Go through the entries below and copy each line containing the word "discriminate".

> _The records_
◇ ◇ ◇ ◇ ◇ ◇ ◇
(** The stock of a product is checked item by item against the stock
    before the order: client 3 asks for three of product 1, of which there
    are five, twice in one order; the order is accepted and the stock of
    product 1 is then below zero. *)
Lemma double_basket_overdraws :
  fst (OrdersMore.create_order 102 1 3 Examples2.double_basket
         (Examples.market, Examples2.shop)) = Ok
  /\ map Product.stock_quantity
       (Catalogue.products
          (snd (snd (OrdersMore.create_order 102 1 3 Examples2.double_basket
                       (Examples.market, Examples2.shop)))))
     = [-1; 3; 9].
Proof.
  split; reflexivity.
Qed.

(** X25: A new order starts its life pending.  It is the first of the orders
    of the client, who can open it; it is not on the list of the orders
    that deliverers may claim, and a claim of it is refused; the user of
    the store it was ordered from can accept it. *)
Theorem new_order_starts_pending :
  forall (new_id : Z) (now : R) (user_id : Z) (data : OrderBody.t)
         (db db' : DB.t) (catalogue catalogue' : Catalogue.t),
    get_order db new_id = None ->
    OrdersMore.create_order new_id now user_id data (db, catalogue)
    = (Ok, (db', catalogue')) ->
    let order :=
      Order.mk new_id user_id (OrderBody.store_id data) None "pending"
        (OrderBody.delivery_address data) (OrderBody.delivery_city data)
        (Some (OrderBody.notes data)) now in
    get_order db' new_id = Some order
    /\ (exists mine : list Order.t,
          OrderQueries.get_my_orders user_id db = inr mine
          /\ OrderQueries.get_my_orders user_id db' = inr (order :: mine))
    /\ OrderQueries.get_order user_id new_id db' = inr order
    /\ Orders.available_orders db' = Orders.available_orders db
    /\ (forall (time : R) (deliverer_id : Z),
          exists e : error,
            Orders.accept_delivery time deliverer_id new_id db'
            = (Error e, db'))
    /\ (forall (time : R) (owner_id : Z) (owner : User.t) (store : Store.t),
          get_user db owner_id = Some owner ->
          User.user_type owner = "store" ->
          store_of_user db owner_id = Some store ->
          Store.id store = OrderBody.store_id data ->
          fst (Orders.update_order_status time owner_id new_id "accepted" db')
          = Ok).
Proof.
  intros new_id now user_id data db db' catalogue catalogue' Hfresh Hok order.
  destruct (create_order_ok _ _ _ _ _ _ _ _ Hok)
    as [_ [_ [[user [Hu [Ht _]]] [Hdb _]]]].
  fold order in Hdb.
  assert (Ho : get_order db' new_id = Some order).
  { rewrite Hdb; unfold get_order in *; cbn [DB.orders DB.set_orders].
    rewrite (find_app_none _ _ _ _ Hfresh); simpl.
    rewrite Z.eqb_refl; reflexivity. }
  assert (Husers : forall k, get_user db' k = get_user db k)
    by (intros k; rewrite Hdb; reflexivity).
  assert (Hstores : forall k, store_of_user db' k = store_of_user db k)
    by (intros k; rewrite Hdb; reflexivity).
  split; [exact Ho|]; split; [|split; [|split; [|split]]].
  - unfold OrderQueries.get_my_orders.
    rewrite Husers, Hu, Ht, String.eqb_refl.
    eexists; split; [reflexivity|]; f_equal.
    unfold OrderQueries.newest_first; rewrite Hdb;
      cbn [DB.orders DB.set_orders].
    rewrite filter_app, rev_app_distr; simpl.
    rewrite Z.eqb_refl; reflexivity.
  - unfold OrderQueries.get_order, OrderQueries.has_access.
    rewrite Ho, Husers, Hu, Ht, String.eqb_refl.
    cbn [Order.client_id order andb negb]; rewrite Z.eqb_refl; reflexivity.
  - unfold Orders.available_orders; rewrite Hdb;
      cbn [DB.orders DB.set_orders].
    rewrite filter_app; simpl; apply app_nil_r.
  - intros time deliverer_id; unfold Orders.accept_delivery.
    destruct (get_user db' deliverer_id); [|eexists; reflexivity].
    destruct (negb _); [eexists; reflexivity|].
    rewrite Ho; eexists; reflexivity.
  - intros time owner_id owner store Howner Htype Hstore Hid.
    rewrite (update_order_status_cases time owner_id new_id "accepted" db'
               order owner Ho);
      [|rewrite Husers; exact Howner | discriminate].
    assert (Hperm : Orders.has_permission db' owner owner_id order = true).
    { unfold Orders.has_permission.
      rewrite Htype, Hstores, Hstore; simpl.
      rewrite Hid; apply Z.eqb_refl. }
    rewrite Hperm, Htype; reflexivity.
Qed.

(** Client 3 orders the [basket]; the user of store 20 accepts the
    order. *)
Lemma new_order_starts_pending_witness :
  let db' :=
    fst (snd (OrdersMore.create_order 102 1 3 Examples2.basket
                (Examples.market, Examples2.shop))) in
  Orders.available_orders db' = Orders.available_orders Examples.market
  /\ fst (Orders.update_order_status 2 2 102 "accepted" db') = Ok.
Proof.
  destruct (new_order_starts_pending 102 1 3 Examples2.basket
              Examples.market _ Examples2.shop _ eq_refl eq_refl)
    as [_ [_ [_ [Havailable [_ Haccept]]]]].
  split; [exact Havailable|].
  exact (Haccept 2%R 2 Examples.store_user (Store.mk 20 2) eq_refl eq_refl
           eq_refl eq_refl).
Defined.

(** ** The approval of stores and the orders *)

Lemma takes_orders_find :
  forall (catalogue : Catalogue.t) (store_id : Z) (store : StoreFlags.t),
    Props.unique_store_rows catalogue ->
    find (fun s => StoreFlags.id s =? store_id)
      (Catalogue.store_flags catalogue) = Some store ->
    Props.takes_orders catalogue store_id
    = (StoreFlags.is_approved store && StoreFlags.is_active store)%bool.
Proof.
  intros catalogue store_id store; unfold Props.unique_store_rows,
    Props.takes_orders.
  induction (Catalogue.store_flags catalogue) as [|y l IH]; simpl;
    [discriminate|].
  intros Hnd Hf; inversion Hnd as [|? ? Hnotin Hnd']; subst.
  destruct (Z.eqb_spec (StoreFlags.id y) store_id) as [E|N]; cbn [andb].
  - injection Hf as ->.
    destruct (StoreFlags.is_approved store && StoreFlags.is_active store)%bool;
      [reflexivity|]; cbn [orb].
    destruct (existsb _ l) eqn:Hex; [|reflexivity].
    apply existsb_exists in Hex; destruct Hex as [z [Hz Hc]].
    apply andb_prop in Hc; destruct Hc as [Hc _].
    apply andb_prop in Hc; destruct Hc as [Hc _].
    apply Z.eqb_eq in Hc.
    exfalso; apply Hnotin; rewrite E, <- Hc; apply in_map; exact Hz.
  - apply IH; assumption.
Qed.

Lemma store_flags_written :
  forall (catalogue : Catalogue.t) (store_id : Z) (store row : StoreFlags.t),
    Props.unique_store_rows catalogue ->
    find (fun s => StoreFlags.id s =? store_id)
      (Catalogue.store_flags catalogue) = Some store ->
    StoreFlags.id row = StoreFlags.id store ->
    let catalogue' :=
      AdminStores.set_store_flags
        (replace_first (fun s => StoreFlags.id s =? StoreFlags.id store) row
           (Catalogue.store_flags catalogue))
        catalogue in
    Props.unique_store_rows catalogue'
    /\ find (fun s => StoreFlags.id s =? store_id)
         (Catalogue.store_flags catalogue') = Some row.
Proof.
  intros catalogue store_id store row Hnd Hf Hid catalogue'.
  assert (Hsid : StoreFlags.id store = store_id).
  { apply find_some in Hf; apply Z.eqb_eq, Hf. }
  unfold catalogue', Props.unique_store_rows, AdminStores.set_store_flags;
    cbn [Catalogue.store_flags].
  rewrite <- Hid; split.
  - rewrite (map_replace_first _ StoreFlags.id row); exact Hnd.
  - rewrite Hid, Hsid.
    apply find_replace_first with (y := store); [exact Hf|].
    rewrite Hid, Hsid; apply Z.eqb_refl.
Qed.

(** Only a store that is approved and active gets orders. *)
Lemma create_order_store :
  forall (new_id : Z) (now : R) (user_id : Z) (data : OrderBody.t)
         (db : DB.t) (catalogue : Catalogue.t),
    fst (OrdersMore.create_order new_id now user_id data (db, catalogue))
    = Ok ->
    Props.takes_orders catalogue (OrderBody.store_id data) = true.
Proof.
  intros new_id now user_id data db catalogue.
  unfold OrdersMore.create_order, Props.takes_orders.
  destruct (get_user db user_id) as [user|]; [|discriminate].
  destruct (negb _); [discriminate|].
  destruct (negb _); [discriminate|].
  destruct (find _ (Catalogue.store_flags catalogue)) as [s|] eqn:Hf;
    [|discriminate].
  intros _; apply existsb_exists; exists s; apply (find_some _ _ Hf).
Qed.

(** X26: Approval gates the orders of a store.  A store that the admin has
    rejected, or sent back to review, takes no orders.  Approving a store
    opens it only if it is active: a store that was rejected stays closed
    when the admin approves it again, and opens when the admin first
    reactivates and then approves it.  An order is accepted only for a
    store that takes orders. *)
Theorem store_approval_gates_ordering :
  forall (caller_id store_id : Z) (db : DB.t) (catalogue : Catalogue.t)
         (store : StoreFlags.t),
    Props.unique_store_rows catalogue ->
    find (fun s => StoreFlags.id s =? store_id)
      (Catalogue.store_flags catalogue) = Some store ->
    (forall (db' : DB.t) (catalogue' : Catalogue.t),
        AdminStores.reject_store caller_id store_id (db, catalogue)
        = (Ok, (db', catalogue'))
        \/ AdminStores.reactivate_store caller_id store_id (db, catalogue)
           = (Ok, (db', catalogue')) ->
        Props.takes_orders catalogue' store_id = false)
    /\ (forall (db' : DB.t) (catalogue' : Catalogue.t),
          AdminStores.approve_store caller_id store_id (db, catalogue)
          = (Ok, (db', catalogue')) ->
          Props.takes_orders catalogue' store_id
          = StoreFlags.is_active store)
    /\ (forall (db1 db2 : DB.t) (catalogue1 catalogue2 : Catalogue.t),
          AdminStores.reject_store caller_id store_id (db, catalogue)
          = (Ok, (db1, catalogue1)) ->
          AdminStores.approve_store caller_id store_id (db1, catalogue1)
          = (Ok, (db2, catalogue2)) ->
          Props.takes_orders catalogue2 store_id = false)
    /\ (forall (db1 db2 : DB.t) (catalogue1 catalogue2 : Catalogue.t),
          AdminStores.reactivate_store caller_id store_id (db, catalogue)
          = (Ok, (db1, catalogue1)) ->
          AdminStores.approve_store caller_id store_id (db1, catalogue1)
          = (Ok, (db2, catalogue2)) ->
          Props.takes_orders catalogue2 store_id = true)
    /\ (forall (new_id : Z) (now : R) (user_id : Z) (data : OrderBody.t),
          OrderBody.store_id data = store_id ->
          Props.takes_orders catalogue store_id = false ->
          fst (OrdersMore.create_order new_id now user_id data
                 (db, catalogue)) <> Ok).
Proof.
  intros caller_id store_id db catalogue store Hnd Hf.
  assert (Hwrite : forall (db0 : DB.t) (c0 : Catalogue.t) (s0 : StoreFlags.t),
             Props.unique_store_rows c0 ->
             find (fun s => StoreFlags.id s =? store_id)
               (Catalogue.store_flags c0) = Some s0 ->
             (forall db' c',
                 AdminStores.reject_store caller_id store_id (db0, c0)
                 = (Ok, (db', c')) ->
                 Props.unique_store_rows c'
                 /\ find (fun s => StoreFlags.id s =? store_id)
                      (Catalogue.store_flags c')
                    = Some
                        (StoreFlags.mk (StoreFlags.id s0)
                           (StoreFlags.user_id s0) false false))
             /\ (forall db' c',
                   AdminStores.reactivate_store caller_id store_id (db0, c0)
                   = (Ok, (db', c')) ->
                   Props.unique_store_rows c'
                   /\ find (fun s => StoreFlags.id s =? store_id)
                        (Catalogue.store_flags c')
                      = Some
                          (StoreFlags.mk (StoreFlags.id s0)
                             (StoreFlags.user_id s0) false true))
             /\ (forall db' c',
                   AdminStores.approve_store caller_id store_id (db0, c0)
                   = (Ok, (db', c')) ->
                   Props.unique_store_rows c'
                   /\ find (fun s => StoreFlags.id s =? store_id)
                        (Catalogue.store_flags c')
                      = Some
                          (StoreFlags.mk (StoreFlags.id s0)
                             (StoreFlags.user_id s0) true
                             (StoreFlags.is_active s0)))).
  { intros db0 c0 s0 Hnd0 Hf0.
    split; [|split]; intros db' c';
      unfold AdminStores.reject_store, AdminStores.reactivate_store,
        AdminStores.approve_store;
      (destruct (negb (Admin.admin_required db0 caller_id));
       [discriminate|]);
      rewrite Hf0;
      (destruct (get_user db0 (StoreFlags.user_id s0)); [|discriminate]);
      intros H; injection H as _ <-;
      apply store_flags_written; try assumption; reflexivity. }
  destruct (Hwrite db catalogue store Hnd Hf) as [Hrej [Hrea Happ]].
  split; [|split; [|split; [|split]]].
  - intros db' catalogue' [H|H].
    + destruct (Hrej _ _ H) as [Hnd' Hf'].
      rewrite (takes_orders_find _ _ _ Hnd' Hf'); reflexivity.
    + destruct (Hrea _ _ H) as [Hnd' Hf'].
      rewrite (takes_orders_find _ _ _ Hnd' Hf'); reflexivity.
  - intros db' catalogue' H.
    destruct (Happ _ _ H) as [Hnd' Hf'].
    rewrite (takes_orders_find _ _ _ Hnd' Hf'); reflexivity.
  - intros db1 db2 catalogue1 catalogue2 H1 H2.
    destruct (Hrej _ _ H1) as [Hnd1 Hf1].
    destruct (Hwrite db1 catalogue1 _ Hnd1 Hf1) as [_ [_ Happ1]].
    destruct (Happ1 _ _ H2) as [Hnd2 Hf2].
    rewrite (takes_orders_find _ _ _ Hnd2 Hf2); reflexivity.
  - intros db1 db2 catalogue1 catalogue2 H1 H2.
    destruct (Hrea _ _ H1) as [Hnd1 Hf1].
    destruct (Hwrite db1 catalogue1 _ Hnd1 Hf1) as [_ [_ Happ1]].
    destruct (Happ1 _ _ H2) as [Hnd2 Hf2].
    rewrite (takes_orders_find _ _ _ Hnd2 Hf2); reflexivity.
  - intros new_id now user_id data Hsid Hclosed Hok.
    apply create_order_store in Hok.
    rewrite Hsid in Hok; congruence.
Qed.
◇ ◇ ◇ ◇ ◇ ◇ ◇
> _Completed task_
      [|rewrite Husers; exact Howner | discriminate].
    [discriminate|].
  destruct (get_user db user_id) as [user|]; [|discriminate].
  destruct (negb _); [discriminate|].
  destruct (negb _); [discriminate|].
    [|discriminate].
       [discriminate|]);
      (destruct (get_user db0 (StoreFlags.user_id s0)); [|discriminate]);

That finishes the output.